Judge Issues Mixed Rulings in Meningitis Cases


By Walter F. Roche Jr.

A federal judge Thursday ruled that health providers who injected patients with fungus tainted steroids will be able to use state laws in New Jersey and Tennessee to potentially limit their liability for the injuries, some of them fatal, those patients suffered.
In a nine-page written decision U.S. District Judge Rya Zobel ruled that Tennessee law will apply to hundreds of Tennessee victims and New Jersey law to victims in that state.
The cases stem from the 2012 fungal meningitis outbreak caused by a Massachusetts drug compounding firm which shipped thousands of vials of fungus tainted methylprednisolone acetate to health providers across the country. The outbreak sickened 778 patients, killing 76 of them.
Lawyers for the victims had argued that Massachusetts' liability statutes should apply, in part because the New England Compounding Center and its owners were located there.
But as Zobel's decision pointed out, under Massachsuetts law, the health care providers could be held liable for all of the damages suffered by each patient.
"Massachusetts allows joint and several liability," she wrote, allowing plaintiffs "to collect full damages" from a partially responsible defendant."
"Under Tennessee law," Zobel wrote, the defendants' liability is limited "to the percentage of damage caused by it."
Zobel noted the now defunct drug compounding firm and its owners were not parties in the cases now before her.
"The law of the state where the injuries occurred will apply absent compelling countervailing concerns," the ruling states.
Zobel issued a second ruling favorable to plaintiffs by denying a motion by health care providers to file a direct appeal to an appeals court on her decision to try the current cases in Boston, rather than Tennessee.
In another development Thursday attorneys for patients who were injected with NECC steroids at a Crossville, Tenn. clinic charged that a key document regarding what drugs the clinic was authorized to use, apparently went missing.
"This is a big deal," Gerard Stranch, a Nashville attorney, told U.S. Magistrate Jennifer C. Boal.
He was arguing in favor of a motion to force the Specialty Surgery Center to produce additional records relating to the clinic's drug formulary.

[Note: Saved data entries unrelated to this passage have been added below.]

(** C2 (what the code does instead): when the time stamp is no number and
    the digest has the length of the expected one, building the message of
    the stale time stamp throws a [RangeError] ([toISOString] of an invalid
    date): the function returns neither [true] nor [false]. *)
Theorem verifyWebhookSignature_throws_on_invalid_date now hd body secret tol ts sig :
  Utils.parse_header hd = (Some ts, Some sig) ->
  ts <> EmptyString ->
  String.length sig = 64%nat ->
  JS.parseInt ts = None ->
  completion (Utils.verifyWebhookSignature now (Some hd) (Some body) secret tol)
  = Throw (NativeError "RangeError" "Invalid time value").
Proof.
  intros P T L I.
  assert (sig <> EmptyString) as S by (intros ->; discriminate L).
  rewrite (verify_unfold _ _ _ _ _ _ _ P T S).
  unfold verify_parsed, timingSafeEqual, JS.Buffer_from.
  rewrite expectedSignature_length, L, I.
  generalize (Utils.expectedSignature secret ts body) as expected. intros expected.
  cbn. destruct (String.eqb sig expected); reflexivity.
Qed.

Lemma verifyWebhookSignature_throws_on_text_timestamp :
  completion
    (Utils.verifyWebhookSignature 1718452800000
       (Some "t=soon,v1=0000000000000000000000000000000000000000000000000000000000000000")
       (Some "{key:value}") "test_secret_123" None)
  = Throw (NativeError "RangeError" "Invalid time value").
Proof.
  apply (verifyWebhookSignature_throws_on_invalid_date
           1718452800000
           "t=soon,v1=0000000000000000000000000000000000000000000000000000000000000000"
           "{key:value}" "test_secret_123" None "soon"
           "0000000000000000000000000000000000000000000000000000000000000000");
    reflexivity || discriminate.
Defined.

Lemma isFresh_spec now t m :
  Utils.isFresh now (Some (t * 1000)) m = true <-> now - t * 1000 < m * 60 * 1000.
Proof. unfold Utils.isFresh. apply Z.ltb_lt. Qed.

(** A stale time stamp inside the range of [Date] is logged and refused. *)
Lemma verify_parsed_stale now ts body secret m t :
  JS.parseInt ts = Some t ->
  m * 60 * 1000 <= now - t * 1000 ->
  - JSDate.maxTime <= t * 1000 <= JSDate.maxTime ->
  - JSDate.maxTime <= now <= JSDate.maxTime ->
  verify_parsed now ts (Utils.expectedSignature secret ts body) body secret m
  = ([Console ERROR
        [AStr ("[verifyWebhookSignature] Webhook timestamp too old. Received: "
               ++ JSDate.iso_string (t * 1000) ++ ", Now: " ++ JSDate.iso_string now)]],
     Normal false).
Proof.
  intros I St Rt Rn. unfold verify_parsed, timingSafeEqual, JS.Buffer_from.
  rewrite Nat.eqb_refl, String.eqb_refl, I.
  generalize (Utils.expectedSignature secret ts body) as expected. intros expected.
  cbn [fmap option_fmap option_map].
  assert (Utils.isFresh now (Some (t * 1000)) m = false) as ->.
  { unfold Utils.isFresh. apply Z.ltb_ge. lia. }
  cbn [mbind option_bind]. rewrite (TimeClip_in_range _ Rt), (TimeClip_in_range _ Rn).
  reflexivity.
Qed.

(** C3: for a request whose digest is the expected one and whose time stamp
    reads as the number [t] of seconds, the request is fresh, and accepted,
    exactly when [now - t*1000 < toleranceMinutes*60*1000]; with a tolerance
    that is not negative every time stamp in the future is accepted; a time
    stamp at or beyond the tolerance is not accepted, and inside the range
    of [Date] it is logged as too old and [false] is returned. *)
Theorem freshness_window now hd body secret tol ts t :
  Utils.parse_header hd = (Some ts, Some (Utils.expectedSignature secret ts body)) ->
  ts <> EmptyString ->
  JS.parseInt ts = Some t ->
  (Utils.isFresh now (Some (t * 1000)) (default 5 tol) = true
   <-> now - t * 1000 < default 5 tol * 60 * 1000)
  /\ (completion (Utils.verifyWebhookSignature now (Some hd) (Some body) secret tol)
      = Normal true
      <-> now - t * 1000 < default 5 tol * 60 * 1000)
  /\ (0 <= default 5 tol -> now < t * 1000 ->
      Utils.verifyWebhookSignature now (Some hd) (Some body) secret tol
      = ([], Normal true))
  /\ (default 5 tol * 60 * 1000 <= now - t * 1000 ->
      completion (Utils.verifyWebhookSignature now (Some hd) (Some body) secret tol)
      <> Normal true)
  /\ (default 5 tol * 60 * 1000 <= now - t * 1000 ->
      - JSDate.maxTime <= t * 1000 <= JSDate.maxTime ->
      - JSDate.maxTime <= now <= JSDate.maxTime ->
      Utils.verifyWebhookSignature now (Some hd) (Some body) secret tol
      = ([Console ERROR
            [AStr ("[verifyWebhookSignature] Webhook timestamp too old. Received: "
                   ++ JSDate.iso_string (t * 1000) ++ ", Now: "
                   ++ JSDate.iso_string now)]],
         Normal false)).
Proof.
  intros P T I.
  assert (Utils.expectedSignature secret ts body <> EmptyString) as S.
  { intros E. pose proof (expectedSignature_length secret ts body) as L.
    rewrite E in L. discriminate L. }
  rewrite (verify_unfold _ _ _ _ _ _ _ P T S).
  assert (completion (verify_parsed now ts (Utils.expectedSignature secret ts body)
                        body secret (default 5 tol)) = Normal true
          <-> now - t * 1000 < default 5 tol * 60 * 1000) as A.
  { rewrite verify_parsed_true, I. cbn [fmap option_fmap option_map].
    rewrite isFresh_spec. tauto. }
  split; [apply isFresh_spec|]. split; [exact A|]. split; [|split].
  - intros M F. apply verify_parsed_accepts. rewrite I.
    cbn [fmap option_fmap option_map]. apply isFresh_spec. lia.
  - intros St H. apply A in H. lia.
  - intros St Rt Rn. now apply verify_parsed_stale.
Qed.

Stranch said further testimony and evidence was needed to determine if even more documents had "disappeared."
Chris Tardio, representing the clinic, told Boal that the testimony on the document was "much more equivocal" and there was no solid evidence it even existed.
"We feel it is unduly burdensome," Tardio said of the demand for further record searching.
Boal took the matter under advisement.